En el mapa había un montón de cosas para elegir: senderos que se cruzaban, un riachuelo serpenteante con diversos puentes, piedras erguidas, un pozo y un sinfín de pequeñas cabañas dispersas al azar por todo el mapa, pulcramente dibujadas con pequeños tejados apuntados y chimeneas. Snorri había escrito debajo: «Refugio». «¿Refugio de qué?», se preguntó Jenna. Pero lo único que se veía delante de ellos era el amplio y plano suelo del Bosque cubierto de un indiferente manto de nieve.

Caminaban a paso ligero, siguiendo la aguja que no dejaba de señalar en la misma dirección y manteniendo los ojos abiertos en busca de algún tipo de rasgo del paisaje que les sirviera de referencia, deteniéndose brevemente a tomar algo de pescado seco y agua que Septimus había encontrado en el fondo de su mochila. Después continuaron con determinación, tres pequeñas figuras con sus capas de zorro y un gato anaranjado que avanzaban a través de los árboles, sobre la nieve que crujía bajo sus botas cuando a cada paso rompían la delicada corteza de hielo.
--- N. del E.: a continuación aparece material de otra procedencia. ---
Lemma device_flush_cache_run s :
  io_ok s →
  ∃ b s', device_flush_cache s = Some (b, s') ∧ same_core s s' ∧
    cache s' = cache s ∧ cached_block s' = cached_block s ∧
    (io s = [] → wf s → b = true ∧ wf s' ∧ device s' = view s ∧ cache_state s' = CACHE_CLEAN).
Proof.
  intros Hok. unfold device_flush_cache. run. case_bool_decide as Hcs.
  { eexists _, _. split; [done|]. split_and!; [done..|]. intros _ Hwf.
    split_and!; [done..| |done]. unfold view. by rewrite Hcs. }
  destruct (set_pos_run (u64 (cached_block s * block_size s)) s) as (b & p & io' & -> & Hpos);
    [apply Hok|auto|].
  destruct b; cbn [negb].
  2: { eexists _, _. split; [done|]. split_and!; [apply same_core_pos; intros Hs; apply (Hpos Hs)|done..|].
       intros Hs [_ Hd [[_ Hcl]|[[Hb0 Hb] _]]]; [congruence|]. destruct (Hpos Hs) as (_ & Hb1 & _).
       exfalso. assert (false = true); [|done]. apply Hb1.
       pose proof (io_bs s Hok). rewrite u64_small; [|unfold is_u64]; unfold OFF_MAX in *; nia. }
  set (s1 := set_fpos p (set_io io' s)).
  assert (same_core s s1) as Hsc1 by (apply same_core_pos; intros Hs; apply (Hpos Hs)).
  pose proof (io_bs s Hok). pose proof (io_cache s Hok) as Hcl.
  destruct (fwrite_cache_run (block_size s) s1) as (b & s2 & -> & Hsc & Hc & Hst & Hcb & Hrel);
    [lia|done|].
  destruct b; cbn [negb].
  2: { eexists _, _. split; [done|]. split_and!; [by etrans|done..|].
       intros Hs _. destruct (Hpos Hs) as (-> & _). by destruct (Hrel eq_refl). }
  eexists _, _. split; [done|]. split_and!; [etrans; [done|etrans; [done|auto]]|done..|].
  intros Hs [_ Hd [[_ ?]|[[Hb0 Hb] _]]]; [congruence|].
  destruct (Hpos Hs) as (-> & _ & Hp). specialize (Hp eq_refl).
  rewrite u64_small in Hp by (unfold is_u64, OFF_MAX in *; nia).
  destruct (Hrel eq_refl) as [_ Hdev]. simpl in Hdev.
  rewrite pwrite_in in Hdev by (subst p; nia).
  assert (device s2 = view s) as Hv.
  { rewrite Hdev. unfold view. destruct (cache_state s); [done|by subst p]. }
  split_and!; [done| |done..].
  assert (length (device s2) = length (device s)) as Hlen.
  { rewrite Hdev. apply length_splice. subst p. nia. }
  split; simpl.
  - eapply io_ok_same; [|exact Hok]. etrans; [exact Hsc1|]. etrans; [exact Hsc|]. auto.
  - by rewrite Hlen.
  - right. unfold in_range. simpl. rewrite (sc_bs _ _ Hsc), Hcb, Hlen. simpl. split; [done|]. intros _.
    rewrite Hc, Hdev. simpl. subst p. rewrite <- Hcl, Nat2Z.id.
    symmetry. apply slice_splice_same. nia.
Qed.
Cada veinte pasos, Septimus miraba a su espalda. Aquello era algo que había practicado durante horas interminables en el ejército joven durante las largas caminatas a través del Bosque, y que ahora volvían a él como una vieja y familiar costumbre: «Observar y proteger», la llamaban. La mayoría de las miradas no le revelaron nada salvo la gran masa de árboles que se alineaban detrás de él y a Jenna y Beetle luchando contra la nieve con un pequeño destello de pelo anaranjado cuando Ullr saltaba entre ellos. Con todo, de vez en cuando, Septimus creía ver algo, un movimiento justo en los límites de su visión. Pero Septimus no dijo nada. No quería asustar a los demás y pensó que tal vez estaba imaginando cosas. Los árboles creaban formas extrañas en los límites de su visión, se dijo a sí mismo, como una de esas ilusiones ópticas que a Foxy le gustaba dibujar.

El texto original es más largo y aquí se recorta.